Exercise instructions:
In the lines below, look for "engine". Copy each line where it appears.

Extracted data entries:
(** The record of the repository's own test: weekly frequency, reminders
    off, parent copy on. *)
Definition student_prefs : EmailPreferences :=
  {| email := "student@mergington.edu"; enabled := true; frequency := WEEKLY_DIGEST;
     signup_confirmation := true; unregister_confirmation := true;
     activity_changes := true; reminders := false; weekly_digest := true;
     new_activities := true; attendance := true;
     parent_email := Some "parent@example.com"; parent_cc_enabled := true;
     digest_only := false |}.

Definition digest_prefs : EmailPreferences :=
  {| email := "digest@mergington.edu"; enabled := true; frequency := IMMEDIATE;
     signup_confirmation := true; unregister_confirmation := true;
     activity_changes := true; reminders := true; weekly_digest := true;
     new_activities := true; attendance := true;
     parent_email := None; parent_cc_enabled := false;
     digest_only := true |}.

(** A user who switched everything off with the global flag. *)
Definition muted_prefs : EmailPreferences :=
  {| email := "muted@mergington.edu"; enabled := false; frequency := IMMEDIATE;
     signup_confirmation := true; unregister_confirmation := true;
     activity_changes := true; reminders := true; weekly_digest := true;
     new_activities := true; attendance := true;
     parent_email := None; parent_cc_enabled := false;
     digest_only := false |}.

(** A user who opted out of signup confirmations only. *)
Definition no_signup_prefs : EmailPreferences :=
  {| email := "a@x.edu"; enabled := true; frequency := IMMEDIATE;
     signup_confirmation := false; unregister_confirmation := true;
     activity_changes := true; reminders := true; weekly_digest := true;
     new_activities := true; attendance := true;
     parent_email := None; parent_cc_enabled := false;
     digest_only := false |}.

Definition test_store : Store :=
  <["muted@mergington.edu" := muted_prefs]>
    (<["digest@mergington.edu" := digest_prefs]>
       (<["student@mergington.edu" := student_prefs]> ∅)).

(** The decision for an identity, read off a store without changing it:
    the record a read returns decides (the stored one, or the defaults);
    when the read raises there is no decision, and the answer is false. *)
Definition wants (email_str : string -> PyResult string) (st : Store)
    (category : NotificationCategory.t) (email : string) : bool :=
  match (get_user_preferences email_str email st).1 with
  | Return prefs => should_send_with prefs category
  | Raise _ => false
  end.

(** A read of the identity returns: it has a record, or the address check
    accepts it. *)
Definition readable (email_str : string -> PyResult string) (st : Store)
    (email : string) : Prop :=
  is_Some (st !! email) \/ exists address, email_str email = Return address.

(** The context handed to the engine by [send_email]. *)
Definition rendered_context (subject : string) (context : gmap string PyVal)
  : gmap string PyVal :=
  <["subject" := VStr subject]> context.

(** The message handed to the transport by [send_email]. *)
Definition composed_message (recipients : list string) (subject : string)
    (cc : option (list string)) (html_content : string) : email_service.MessageSchema :=
  {| email_service.subject := subject; email_service.recipients := recipients;
     email_service.body := html_content; email_service.subtype := "html";
     email_service.cc := cc |}.

(** Concrete collaborators for the examples: an engine that finds and
    renders every template, one that has no template, one whose rendering
    fails, a transport that delivers and one that cannot connect. *)
Definition template_found (file : string) : PyResult unit := Return tt.

Definition template_missing (file : string) : PyResult unit :=
  Raise (Exception "TemplateNotFound" file).

Definition render_ok (file : string) (context : gmap string PyVal) : PyResult string :=
  Return ("<html>" ++ file ++ "</html>").

Definition render_undefined (file : string) (context : gmap string PyVal)
  : PyResult string :=
  Raise (Exception "UndefinedError" "'activity_name' is undefined").

Definition transport_ok (message : email_service.MessageSchema) : PyResult unit :=
  Return tt.

(** A schema that accepts every message, and one that wants a list in
    the copy field and refuses a message built with [cc=None]. *)
Definition schema_ok (message : email_service.MessageSchema) : PyResult unit :=
  Return tt.

Definition schema_wants_cc_list (message : email_service.MessageSchema) : PyResult unit :=
  match email_service.cc message with
  | Some _ => Return tt
  | None => Raise (Exception "ValidationError" "cc: Input should be a valid list")
  end.

(** A stand-in for the address check, for the examples: a string without
    "@", or with nothing before or after it, is refused; otherwise the
    part after the first "@" is put in lower case. *)
Definition at_sign : Ascii.ascii := Ascii.ascii_of_nat 64.

Fixpoint split_at_sign (s : string) : option (string * string) :=
  match s with
  | EmptyString => None
  | String c rest =>
      if Ascii.eqb c at_sign then Some (EmptyString, rest)
      else match split_at_sign rest with
           | Some (before, after) => Some (String c before, after)
           | None => None
           end
  end.

Definition lower_char (c : Ascii.ascii) : Ascii.ascii :=
  let n := Ascii.nat_of_ascii c in
  if (65 <=? n)%nat && (n <=? 90)%nat then Ascii.ascii_of_nat (n + 32) else c.

Fixpoint lower (s : string) : string :=
  match s with
  | EmptyString => EmptyString
  | String c rest => String (lower_char c) (lower rest)
  end.

Definition sample_email_str (s : string) : PyResult string :=
  match split_at_sign s with
  | Some (before, after) =>
      if String.eqb before "" || String.eqb after "" then
        Raise (Exception "ValidationError" "value is not a valid email address")
      else Return (before ++ "@" ++ lower after)
  | None => Raise (Exception "ValidationError" "value is not a valid email address")
  end.

Definition transport_down (message : email_service.MessageSchema) : PyResult unit :=
  Raise (Exception "ConnectionErrors" "could not connect to the mail server").

Definition service_off : email_service.EmailService :=
  {| email_service.enabled := false |}.

Definition service_on : email_service.EmailService :=
  {| email_service.enabled := true |}.

(** The last entry of the activity database: nobody is enrolled yet. *)
Definition github_skills : Activity :=
  {| description :=
       "Learn practical coding and collaboration skills with GitHub - part of our GitHub Certifications program";
     schedule := "Wednesdays, 3:30 PM - 5:00 PM";
     max_participants := 25;
     participants := [] |}.

(** The activity database as the module creates it. *)
Definition initial_activities : gmap string Activity :=
  list_to_map
    [ ("Chess Club",
       {| description := "Learn strategies and compete in chess tournaments";
          schedule := "Fridays, 3:30 PM - 5:00 PM";
          max_participants := 12;
          participants := ["michael@mergington.edu"; "daniel@mergington.edu"] |});
      ("Programming Class",
       {| description := "Learn programming fundamentals and build software projects";
          schedule := "Tuesdays and Thursdays, 3:30 PM - 4:30 PM";
          max_participants := 20;
          participants := ["emma@mergington.edu"; "sophia@mergington.edu"] |});
      ("Gym Class",
       {| description := "Physical education and sports activities";
          schedule := "Mondays, Wednesdays, Fridays, 2:00 PM - 3:00 PM";
          max_participants := 30;
          participants := ["john@mergington.edu"; "olivia@mergington.edu"] |});
      ("Soccer Team",
       {| description := "Join the school soccer team and compete in matches";
          schedule := "Tuesdays and Thursdays, 4:00 PM - 5:30 PM";
          max_participants := 22;
          participants := ["liam@mergington.edu"; "noah@mergington.edu"] |});
      ("Basketball Team",
       {| description := "Practice and play basketball with the school team";
          schedule := "Wednesdays and Fridays, 3:30 PM - 5:00 PM";
          max_participants := 15;
          participants := ["ava@mergington.edu"; "mia@mergington.edu"] |});
      ("Art Club",
       {| description := "Explore your creativity through painting and drawing";
          schedule := "Thursdays, 3:30 PM - 5:00 PM";
          max_participants := 15;
          participants := ["amelia@mergington.edu"; "harper@mergington.edu"] |});
      ("Drama Club",
       {| description := "Act, direct, and produce plays and performances";
          schedule := "Mondays and Wednesdays, 4:00 PM - 5:30 PM";
          max_participants := 20;
          participants := ["ella@mergington.edu"; "scarlett@mergington.edu"] |});
      ("Math Club",
       {| description := "Solve challenging problems and participate in math competitions";
          schedule := "Tuesdays, 3:30 PM - 4:30 PM";
          max_participants := 10;
          participants := ["james@mergington.edu"; "benjamin@mergington.edu"] |});
      ("Debate Team",
       {| description := "Develop public speaking and argumentation skills";
          schedule := "Fridays, 4:00 PM - 5:30 PM";
          max_participants := 12;
          participants := ["charlotte@mergington.edu"; "henry@mergington.edu"] |});
      ("GitHub Skills", github_skills) ].

(** A web process that has just started, with a reachable broker. *)
Definition fresh_app : App :=
  {| activities := initial_activities;
     broker := {| outage := None; queue := [] |};
     warnings := [] |}.

(** The same process with the broker down. *)
Definition offline_app : App :=
  {| activities := initial_activities;
     broker := {| outage := Some (Exception "OperationalError" "Connection refused");
                  queue := [] |};
     warnings := [] |}.

(** The store of a worker in which "a@x.edu" opted out of signup
    confirmations. *)
Definition opted_out_store : Store := <["a@x.edu" := no_signup_prefs]> ∅.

Solved exercise:
(** The context handed to the engine by [send_email]. *)
(** Concrete collaborators for the examples: an engine that finds and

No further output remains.